Onur Orhan bahsettiğimiz diktatör özelliklerinden ziyade en önemli olduğunu düşündüğü özelliği vurgulamakta bu kez; bağırmak! Diktatör oyun kişisi bu durumu çok net bir şekilde seyircinin yüzüne vurmaktadır. Böylelikle halkın bağıranları sevdiğini söyleyerek onları aşağılamak ve rencide etmektedir.

“(…) Bağırırken ne yaptım gördün mü? Bana gelen suçlamayı (Eliyle geriyi işaret ederek, tane tane.) az önce anlattığım gibi yine sana, daha yüksek sesle, bağırarak, hiddetle ve parmağımı sallayarak iade ettim”[12].

Ego havuzunda deliler gibi yüzen Diktatör bununla da yetinmeyip bir de özlü sözlerle kendine övgüler sıralar.

“(…) Ortalama insan, bir haritayı önüne açtığında kendini küçücük hisseder, bense dünyayı avucumun içine almış gibi hissederim kendimi. Parmağımı koyduğum yere adamlarımı sevkedebilirim”[13].

Özlü sözlerle tespitlerde bulunmaya başlayan Diktatör oyunun devamında kitle kavramına kılıf uydurma çabasına girmeye başlamaktadır.

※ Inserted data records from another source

(** C5. In the pre-session phase [order] fails with
    [OrderInBeforeTradingStart], which is no request error, and leaves
    everything as it was. Outside it, [order] hands the amount and style
    computed by [_calculate_order] to the retrying [_order]; when the
    exchange accepts within the placement budget, the result is the
    order found under the returned id in the portfolio's open orders,
    and that order has been passed to the performance tracker. *)
Theorem order_contract (a : Algo X) asset amount limit_price stop_price style :
  (in_before_trading_start a = true ->
   order collaborators a asset amount limit_price stop_price style
     = (a, Raise OrderInBeforeTradingStart) /\
   forall error, OrderInBeforeTradingStart <> ExchangeRequestError error) /\
  (in_before_trading_start a = false ->
   forall amount' style' n x' x'' order_id booked,
     _calculate_order collaborators asset amount limit_price stop_price style
       = Ok (amount', style') ->
     request_errors (Connector.order asset amount' limit_price stop_price (Some style'))
       n (exchange a) x' ->
     Z.of_nat n <= retry_order a ->
     Connector.order asset amount' limit_price stop_price (Some style') x'
       = (x'', Ok (Some order_id)) ->
     Portfolio.open_orders (Connector.portfolio x'') !! order_id = Some booked ->
     exists a',
       order collaborators a asset amount limit_price stop_price style = (a', Ok booked) /\
       exchange a' = x'' /\
       processed_orders (perf_tracker a') = processed_orders (perf_tracker a) ++ [booked] /\
       processed_transactions (perf_tracker a') = processed_transactions (perf_tracker a) /\
       slept a' = slept a + Z.of_nat n * retry_delay a).
Proof.
  unfold order, disallowed_in_before_trading_start. split.
  - intros ->. split; [reflexivity | discriminate].
  - intros -> amount' style' n x' x'' order_id booked Hcalc Herr Hn Hok Hbooked.
    unfold order_body. rewrite Hcalc.
    destruct (_order_succeeds _ _ _ _ _ n a 0 x' x'' (Some order_id) Herr Hok)
      as (a1 & Hrun & Hx & Hsame & Hslept); [lia|].
    rewrite Hrun. unfold open_orders_getitem, updated_portfolio.
    rewrite Hx, Hbooked.
    destruct Hsame as (_ & _ & _ & _ & _ & _ & _ & Hperf & _).
    eexists. split; [reflexivity|]. simpl. rewrite Hperf.
    repeat split; assumption.
Qed.
(** * Autonomous-Vehicle vision package: camera source and frame processor

    A shallow embedding of [vision/start_camera.py] (class [Camera]) and
    [vision/detect.py] (class [ObjectDetection]), with the properties of
    the specification stated and proved over it.

    Python objects are mutated in place and exceptions leave the mutations
    made so far: every method is a function from the receiver's state to an
    outcome (a value or a raised exception) together with the state left
    behind.  Python [int] is [Z]; Python and NumPy [float] are IEEE binary64,
    the kernel's primitive floats. *)

From Stdlib Require Import ZArith List Lia Floats.
From stdpp Require Import base option list strings gmap pretty.

Set Warnings "-inexact-float,-register-all".
Local Open Scope Z_scope.
Local Open Scope string_scope.
Local Open Scope list_scope.

(** ** Python outcomes *)

(** The exceptions the two modules can raise.  [Exception] is Python's base
    class raised with a message, as [start_camera.py] does; the others are the
    built-in exceptions of unpacking, indexing, attribute access, number
    conversion, [open] and the [json] module, and OpenCV's [cv2.error]. *)
Inductive exn : Type :=
| Exception (msg : string)
| ValueError
| IndexError
| AttributeError
| KeyError
| OverflowError
| TypeError
| FileNotFoundError
| IsADirectoryError
| PermissionError
| cv2_error.

Inductive outcome (A : Type) : Type :=
| Returned (a : A)
| Raised (e : exn).
Arguments Returned {A} a.
Arguments Raised {A} e.

Definition raised {A} (o : outcome A) : bool :=
  match o with Returned _ => false | Raised _ => true end.

(** A method of an object with state [S]: the outcome and the state after. *)
Definition Eff (S A : Type) : Type := S -> outcome A * S.

Definition raise {S A} (e : exn) : Eff S A := fun s => (Raised e, s).
Definition get {S} : Eff S S := fun s => (Returned s, s).
Definition modify {S} (f : S -> S) : Eff S unit := fun s => (Returned tt, f s).
Definition lift {S A} (o : outcome A) : Eff S A := fun s => (o, s).

(** Sequencing stops at the first exception and keeps the state it left. *)
#[global] Instance eff_ret {S} : MRet (Eff S) :=
  fun A a s => (Returned a, s).
#[global] Instance eff_bind {S} : MBind (Eff S) :=
  fun A B k m s =>
    match m s with
    | (Returned a, s') => k a s'
    | (Raised e, s') => (Raised e, s')
    end.

(** Exceptions alone, for the methods that touch no state. *)
#[global] Instance outcome_ret : MRet outcome := fun A a => Returned a.
#[global] Instance outcome_bind : MBind outcome :=
  fun A B k o =>
    match o with
    | Returned a => k a
    | Raised e => Raised e
    end.

Definition when {S} (b : bool) (m : Eff S unit) : Eff S unit :=
  if b then m else mret tt.

(** ** Python numbers and values *)

Module Py.

(** [int(x)] of a float: truncation toward zero; [nan] and the infinities
    raise. *)
Definition int_of_float (x : float) : outcome Z :=
  match Prim2SF x with
  | S754_zero _ => Returned 0
  | S754_infinity _ => Raised OverflowError
  | S754_nan => Raised ValueError
  | S754_finite s m e =>
      let magnitude := Z.shiftl (Z.pos m) e in
      Returned (if s then - magnitude else magnitude)
  end.

(** The binary64 nearest to an integer (ties to even). *)
Definition nearest_float (z : Z) : float :=
  SF2Prim (binary_normalize prec emax z 0 false).

(** The least magnitude that rounds past the largest binary64: half-way
    between it, [2^1024 - 2^971], and [2^1024]. *)
Definition float_overflow : Z := 2 ^ 1024 - 2 ^ 970.

(** An [int] operand of a float operation is converted to the nearest
    binary64; an int too large for that raises ("int too large to convert to
    float"). *)
Definition float_of_int (z : Z) : outcome float :=
  if (Z.abs z <? float_overflow)%Z then Returned (nearest_float z)
  else Raised OverflowError.

(** [a, b, c, d = seq] for a list. *)
Definition unpack4 {A} (seq : list A) : outcome (A * A * A * A) :=
  match seq with
  | [a; b; c; d] => Returned (a, b, c, d)
  | _ => Raised ValueError
  end.

(** [a, b, c, d = map(int, seq)]: the items are converted one at a time as
    the unpacking pulls them, so a conversion error comes first; the
    unpacking pulls a fifth item to find out that there are too many. *)
Fixpoint pull_ints (n : nat) (seq : list float) : outcome (list Z) :=
  match n with
  | O => Returned []
  | S n' =>
      match seq with
      | [] => Raised ValueError
      | x :: rest =>
          z ← int_of_float x;
          zs ← pull_ints n' rest;
          mret (z :: zs)
      end
  end.

Definition unpack4_ints (seq : list float) : outcome (Z * Z * Z * Z) :=
  zs ← pull_ints 4 seq;
  match drop 4 seq with
  | [] => unpack4 zs
  | x :: _ => _ ← int_of_float x; Raised ValueError
  end.

(** [seq[i]] for a non-negative constant index. *)
Definition index {A} (seq : list A) (i : nat) : outcome A :=
  match seq !! i with
  | Some a => Returned a
  | None => Raised IndexError
  end.

(** [array[i, j]] of a two-dimensional NumPy array, given by its rows. *)
Definition index2 {A} (array : list (list A)) (i j : nat) : outcome A :=
  match array !! i with
  | Some row => index row j
  | None => Raised IndexError
  end.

“(…) Bu tespit büyük bir hata: “Kitleler kadın gibidir.” Değildir! Değildir ve Allah’tan değildir, şükür ki değildir yoksa halim duman olurdu. Size bir sır vereyim, kitleler daha çok erkektir. (Dalga geçercesine güçlü.) Erkek! (Dalga geçercesine zayıf.) Erkek… Öyle ya da böyle erkektir kitleler… O yüzden dikkatleri kolay dağılır. O yüzden hemen bir kavgaya karışır, o yüzden bir dikilir kabarır, (Bacaklarının arasına bakarak.) bir patlar yumuşarlar. Erkek, sabit değildir, oynaktır. Kadın sabittir. Yani bir yerden bir yere sürüklemek zordur kadını. (Kendinden geçerek.) O yüzden ancak saçından yakalarsanız onu… (Kontrollü olmaya çalışarak.) Konuşmanız, konuşmanız, konuşmanız gerekir bir kadına. Onu ikna etmeniz. Kulağının dibine yumuşacık fısıldamanız, onu sevdiğinizi. (İğrenmiş gibi.) Böyle şeyler işte ve eğer onu ikna edemezseniz, bilin ki bildiğini okuyacak ve istediğini alacaktır. Ama erkekler bir emre boynunu verir. Kuzum benim… Kuzucuklarım. Kadınlar bir şeye inandı mı, işiniz zordur onlarla. Erkeklerin dikkatini çelmekse kolaydır”[14].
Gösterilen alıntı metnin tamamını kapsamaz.